Exercise
Among the records below, count the lines where "unfold" occurs, and report that total alone.

Dataset entries
Lemma ranking_table_ok (ranking_metric : string) (ascending : bool)
      (top_n : nat) :
  In ranking_metric (numeric_columns df) ->
  exists table, ranking_table df ranking_metric ascending top_n = Ok table.
Proof.
  intros Hm. destruct (metric_numbers _ Hm) as (k & vs & Hk & Hvs).
  unfold ranking_table, ranking_data.
  destruct (sort_values_perm df ranking_metric ascending k vs Hk Hvs)
    as (sorted & -> & Hc & _).
  simpl.
  destruct (getitem_columns_ok (head top_n sorted)
                               (display_columns df ranking_metric))
    as (shown & -> & _).
  - unfold names, head. simpl. rewrite Hc.
    apply display_columns_there; [exact has_code|].
    apply (position_mem _ _ k) in Hk. apply mem_In. exact Hk.
  - simpl. eauto.
Qed.

Variable ui : Page.controls.

Hypothesis industry_text :
  forall col kb, industry_column df = Some col ->
                 position col (names df) = Some kb ->
                 dtype_at df kb = object.
Hypothesis selected : incl (Page.selected_metrics ui) (numeric_columns df).
Hypothesis value_name_free : ~ In "平均值" (Page.selected_metrics ui).
Hypothesis ranked :
  numeric_columns df <> [] -> In (Page.ranking_metric ui) (numeric_columns df).

(** X13.  On a well-typed dataset with distinct labels, a column of
    identifiers and (if any) a text industry column, and for widget
    values the widgets can hold (metrics selected among the numeric
    columns, none labelled ["平均值"], a ranking metric among the numeric
    columns), [plot_overall_interactive_chart] raises nothing.  It
    returns [None], with no radar and no ranking drawn, when the
    dataset has an industry column and a numeric column and no metric
    is selected; in every other case it returns the pair of the numeric
    columns and the industry column, with the pie chart drawn exactly
    when there is an industry column and the ranking exactly when there
    is a numeric column. *)
Theorem chart_function_returns :
  exists shown,
    Page.plot_overall_interactive_chart df ui
    = Ok (shown,
          match industry_column df, numeric_columns df,
                Page.selected_metrics ui with
          | Some _, _ :: _, [] => None
          | _, _, _ => Some (numeric_columns df, industry_column df)
          end)
    /\ (Page.fig_pie shown = None <-> industry_column df = None)
    /\ (Page.ranking shown = None
        <-> numeric_columns df = []
            \/ (industry_column df <> None /\ Page.selected_metrics ui = []))
    /\ (Page.fig_radar shown = None
        <-> industry_column df = None \/ numeric_columns df = []
            \/ Page.selected_metrics ui = []).
Proof.
  unfold Page.plot_overall_interactive_chart.
  destruct (scatter_index_ok (numeric_columns df)) as [sc Hsc].
  destruct (ranking_index_ok (numeric_columns df)) as [ri Hri].
  assert (Hpie : forall col, industry_column df = Some col ->
                             exists t, industry_counts df col = Ok t).
  { intros col Hcol.
    assert (Hin : In col (names df)).
    { unfold industry_column in Hcol. apply find_some in Hcol.
      apply mem_In. tauto. }
    destruct (position_In col (names df) Hin) as [kb Hkb].
    apply (industry_counts_ok df col kb typed Hkb).
    apply (industry_text col kb Hcol Hkb). }
  assert (Hradar : forall col, industry_column df = Some col ->
             exists agg long lo hi,
               industry_data df col (Page.selected_metrics ui) = Ok agg
               /\ industry_data_melt agg col (Page.selected_metrics ui)
                  = Ok long
               /\ min_val long = Ok lo /\ max_val long = Ok hi).
  { intros col Hcol.
    assert (Hin : In col (names df)).
    { unfold industry_column in Hcol. apply find_some in Hcol.
      apply mem_In. tauto. }
    destruct (position_In col (names df) Hin) as [kb Hkb].
    exact (radar_is_computed df col kb (Page.selected_metrics ui)
             typed labels_once Hcol Hkb (industry_text col kb Hcol Hkb)
             selected value_name_free). }
  assert (Htable : numeric_columns df <> [] ->
                   exists table,
                     ranking_table df (Page.ranking_metric ui)
                                   (Page.ascending ui) (Page.top_n ui)
                     = Ok table).
  { intros H. apply ranking_table_ok. apply ranked. exact H. }
  destruct (industry_column df) as [col|].
  - destruct (Hpie col eq_refl) as [pie ->]. cbn [bind]. rewrite Hsc.
    cbn [bind].
    destruct (numeric_columns df) as [|m0 nc].
    + cbn [bind]. eexists. split; [reflexivity|]. simpl.
      split; [split; discriminate|]. split; [tauto|tauto].
    + destruct (Page.selected_metrics ui) as [|s0 ss].
      * eexists. split; [reflexivity|]. simpl.
        split; [split; discriminate|].
        split; [split; [intros _; right; split;
                        [discriminate|reflexivity]|reflexivity]|].
        split; [intros _; right; right; reflexivity|reflexivity].
      * destruct (Hradar col eq_refl)
          as (agg & long & lo & hi & -> & H2 & H3 & H4).
        cbn [bind]. rewrite H2. cbn [bind]. rewrite H3. cbn [bind].
        rewrite H4. cbn [bind]. rewrite Hri. cbn [bind].
        destruct Htable as [table ->]; [discriminate|].
        cbn [bind]. eexists. split; [reflexivity|]. simpl.
        split; [split; discriminate|].
        split.
        { split; [discriminate|]. intros [H|[_ H]]; discriminate. }
        { split; [discriminate|]. intros [H|[H|H]]; discriminate. }
  - cbn [bind]. rewrite Hsc. cbn [bind].
    destruct (numeric_columns df) as [|m0 nc].
    + cbn [bind]. eexists. split; [reflexivity|]. simpl. tauto.
    + rewrite Hri. cbn [bind].
      destruct Htable as [table ->]; [discriminate|].
      cbn [bind]. eexists. split; [reflexivity|]. simpl.
      split; [tauto|]. split; [|tauto].
      split; [discriminate|].
      intros [H|[H _]]; [discriminate|contradiction].
Qed.

End Run.

(** ** What ends a run of [main] *)

Section MainRun.

Variable File : Type.
Variable E : Type.
Variable read_excel : Page.source File -> DataFrame + E.





(** X15.  An exception of [pd.read_excel] leaves [main] exactly when
    no file is uploaded and the default sheet cannot be read: the first
    reading of the default sheet stands before the [try].  With an
    uploaded file that cannot be read, [load_data] returns [None] and
    the page shows that the loading failed. *)
Theorem unreadable_default_sheet_is_not_caught (ui : Page.session File) :
  (forall e,
      Page.main File E read_excel ui = Page.Fails (Page.ReadError e)
      <-> Page.uploaded_file File ui = None
          /\ read_excel (Page.path "merged_data.xlsx") = inr e)
  /\ (forall f e,
         Page.uploaded_file File ui = Some f ->
         read_excel (Page.upload f) = inr e ->
         Page.main File E read_excel ui = Page.Done Page.load_failed).
Proof.
  unfold Page.main, Page.load_data_file. split.
  - intros e. destruct (Page.uploaded_file File ui) as [f|].
    + split; [|intros [H _]; discriminate].
      destruct (read_excel (Page.upload f)) as [sheet|e'].
      * destruct (load_data sheet) as [df|]; [|discriminate].
        destruct (Page.plot_overall_interactive_chart df _)
          as [[shown [[nc ic]|]]| |]; try discriminate.
        destruct (Page.pressed File ui); [|discriminate].
        destruct (query df _ _ _) as [| | | | |md]; try discriminate.
        destruct (empty md); [discriminate|].
        destruct (Page.company_charts _ _ _ _); discriminate.
      * discriminate.
    + destruct (read_excel (Page.path "merged_data.xlsx")) as [sheet|e'].
      * split; [|intros [_ H]; discriminate].
        destruct (load_data sheet) as [df|]; [|discriminate].
        destruct (Page.plot_overall_interactive_chart df _)
          as [[shown [[nc ic]|]]| |]; try discriminate.
        destruct (Page.pressed File ui); [|discriminate].
        destruct (query df _ _ _) as [| | | | |md]; try discriminate.
        destruct (empty md); [discriminate|].
        destruct (Page.company_charts _ _ _ _); discriminate.
      * split; [intros H; injection H as ->; auto|].
        intros [_ H]. injection H as ->. reflexivity.
  - intros f e -> ->. reflexivity.
Qed.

Answer box
6